Collected data entries:
********************

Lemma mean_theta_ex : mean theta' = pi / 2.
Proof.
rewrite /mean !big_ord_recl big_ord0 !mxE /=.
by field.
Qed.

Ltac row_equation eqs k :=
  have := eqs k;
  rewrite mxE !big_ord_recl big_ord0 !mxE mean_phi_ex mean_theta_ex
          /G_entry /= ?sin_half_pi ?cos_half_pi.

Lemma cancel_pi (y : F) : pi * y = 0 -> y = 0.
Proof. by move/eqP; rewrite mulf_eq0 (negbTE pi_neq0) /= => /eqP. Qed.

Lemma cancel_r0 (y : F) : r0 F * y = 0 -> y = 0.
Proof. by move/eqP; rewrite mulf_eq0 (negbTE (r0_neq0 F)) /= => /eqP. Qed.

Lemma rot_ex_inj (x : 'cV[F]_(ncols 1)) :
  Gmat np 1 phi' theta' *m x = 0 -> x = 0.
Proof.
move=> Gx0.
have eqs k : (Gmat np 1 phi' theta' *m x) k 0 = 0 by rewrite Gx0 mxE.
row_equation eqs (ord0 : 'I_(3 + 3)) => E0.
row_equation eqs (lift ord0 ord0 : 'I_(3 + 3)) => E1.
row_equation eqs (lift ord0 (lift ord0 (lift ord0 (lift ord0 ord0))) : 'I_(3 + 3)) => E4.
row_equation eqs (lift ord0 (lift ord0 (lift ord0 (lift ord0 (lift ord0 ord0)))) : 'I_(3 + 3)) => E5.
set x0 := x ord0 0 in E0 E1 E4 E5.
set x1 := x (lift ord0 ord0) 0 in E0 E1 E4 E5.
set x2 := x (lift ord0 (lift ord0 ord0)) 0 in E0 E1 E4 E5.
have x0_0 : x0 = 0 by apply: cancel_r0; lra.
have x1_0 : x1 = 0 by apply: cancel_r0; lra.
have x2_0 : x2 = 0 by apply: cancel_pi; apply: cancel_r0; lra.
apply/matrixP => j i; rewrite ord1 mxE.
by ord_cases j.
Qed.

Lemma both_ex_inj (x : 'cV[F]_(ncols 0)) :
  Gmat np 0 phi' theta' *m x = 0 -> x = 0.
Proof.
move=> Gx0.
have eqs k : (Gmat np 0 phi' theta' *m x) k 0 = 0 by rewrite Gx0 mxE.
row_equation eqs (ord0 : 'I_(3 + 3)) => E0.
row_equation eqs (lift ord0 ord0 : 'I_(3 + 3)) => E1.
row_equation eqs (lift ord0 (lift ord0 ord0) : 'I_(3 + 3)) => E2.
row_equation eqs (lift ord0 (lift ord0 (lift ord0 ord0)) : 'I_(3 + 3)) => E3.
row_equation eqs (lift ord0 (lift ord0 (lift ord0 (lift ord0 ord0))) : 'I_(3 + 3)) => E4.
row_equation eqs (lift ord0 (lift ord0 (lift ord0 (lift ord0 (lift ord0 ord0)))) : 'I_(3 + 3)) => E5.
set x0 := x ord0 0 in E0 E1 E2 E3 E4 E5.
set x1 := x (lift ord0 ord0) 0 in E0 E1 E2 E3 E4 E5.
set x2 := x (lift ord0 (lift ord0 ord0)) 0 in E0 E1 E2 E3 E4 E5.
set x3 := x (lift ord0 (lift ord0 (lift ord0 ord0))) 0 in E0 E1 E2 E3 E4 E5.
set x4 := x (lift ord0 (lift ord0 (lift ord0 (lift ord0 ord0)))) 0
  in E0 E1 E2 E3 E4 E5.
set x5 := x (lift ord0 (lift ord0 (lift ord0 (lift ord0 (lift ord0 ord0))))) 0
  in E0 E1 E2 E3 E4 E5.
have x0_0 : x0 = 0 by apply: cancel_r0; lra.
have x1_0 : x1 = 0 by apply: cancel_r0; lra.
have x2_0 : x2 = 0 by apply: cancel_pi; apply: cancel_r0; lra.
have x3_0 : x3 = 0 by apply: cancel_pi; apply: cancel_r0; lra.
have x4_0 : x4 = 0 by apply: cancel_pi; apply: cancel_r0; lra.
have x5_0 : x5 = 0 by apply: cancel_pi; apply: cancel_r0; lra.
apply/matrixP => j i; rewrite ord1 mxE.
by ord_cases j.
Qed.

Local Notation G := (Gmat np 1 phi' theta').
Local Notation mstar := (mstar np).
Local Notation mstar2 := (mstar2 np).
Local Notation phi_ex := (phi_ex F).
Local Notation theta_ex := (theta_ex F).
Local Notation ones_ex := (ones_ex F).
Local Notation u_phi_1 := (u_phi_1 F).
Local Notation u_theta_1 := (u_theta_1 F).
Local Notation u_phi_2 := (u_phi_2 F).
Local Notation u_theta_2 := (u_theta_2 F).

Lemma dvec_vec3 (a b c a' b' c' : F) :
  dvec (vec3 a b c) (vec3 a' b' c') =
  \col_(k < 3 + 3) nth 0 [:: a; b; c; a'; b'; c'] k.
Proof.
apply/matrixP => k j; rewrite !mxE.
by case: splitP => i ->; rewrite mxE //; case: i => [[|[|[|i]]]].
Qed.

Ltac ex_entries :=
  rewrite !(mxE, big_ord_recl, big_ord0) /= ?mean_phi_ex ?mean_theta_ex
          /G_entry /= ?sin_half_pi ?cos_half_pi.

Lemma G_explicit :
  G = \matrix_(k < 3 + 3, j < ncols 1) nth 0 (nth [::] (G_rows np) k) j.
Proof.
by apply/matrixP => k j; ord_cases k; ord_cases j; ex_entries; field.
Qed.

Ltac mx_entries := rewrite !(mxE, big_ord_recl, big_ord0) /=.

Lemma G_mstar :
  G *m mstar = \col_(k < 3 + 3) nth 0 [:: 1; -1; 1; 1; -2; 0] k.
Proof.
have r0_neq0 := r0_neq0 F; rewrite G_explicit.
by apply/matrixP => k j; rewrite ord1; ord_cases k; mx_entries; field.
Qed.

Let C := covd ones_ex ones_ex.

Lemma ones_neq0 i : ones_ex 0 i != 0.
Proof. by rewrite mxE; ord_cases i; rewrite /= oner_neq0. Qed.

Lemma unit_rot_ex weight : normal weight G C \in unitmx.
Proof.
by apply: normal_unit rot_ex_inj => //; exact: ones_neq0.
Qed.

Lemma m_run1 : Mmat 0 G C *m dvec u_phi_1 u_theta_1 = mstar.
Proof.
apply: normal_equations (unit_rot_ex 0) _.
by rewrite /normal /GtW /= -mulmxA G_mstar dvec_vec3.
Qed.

********************

• How to complete this task
Check each line of the data above for the word "ncols" and state how many lines contain it, with no other text.

• Response to the exercise
3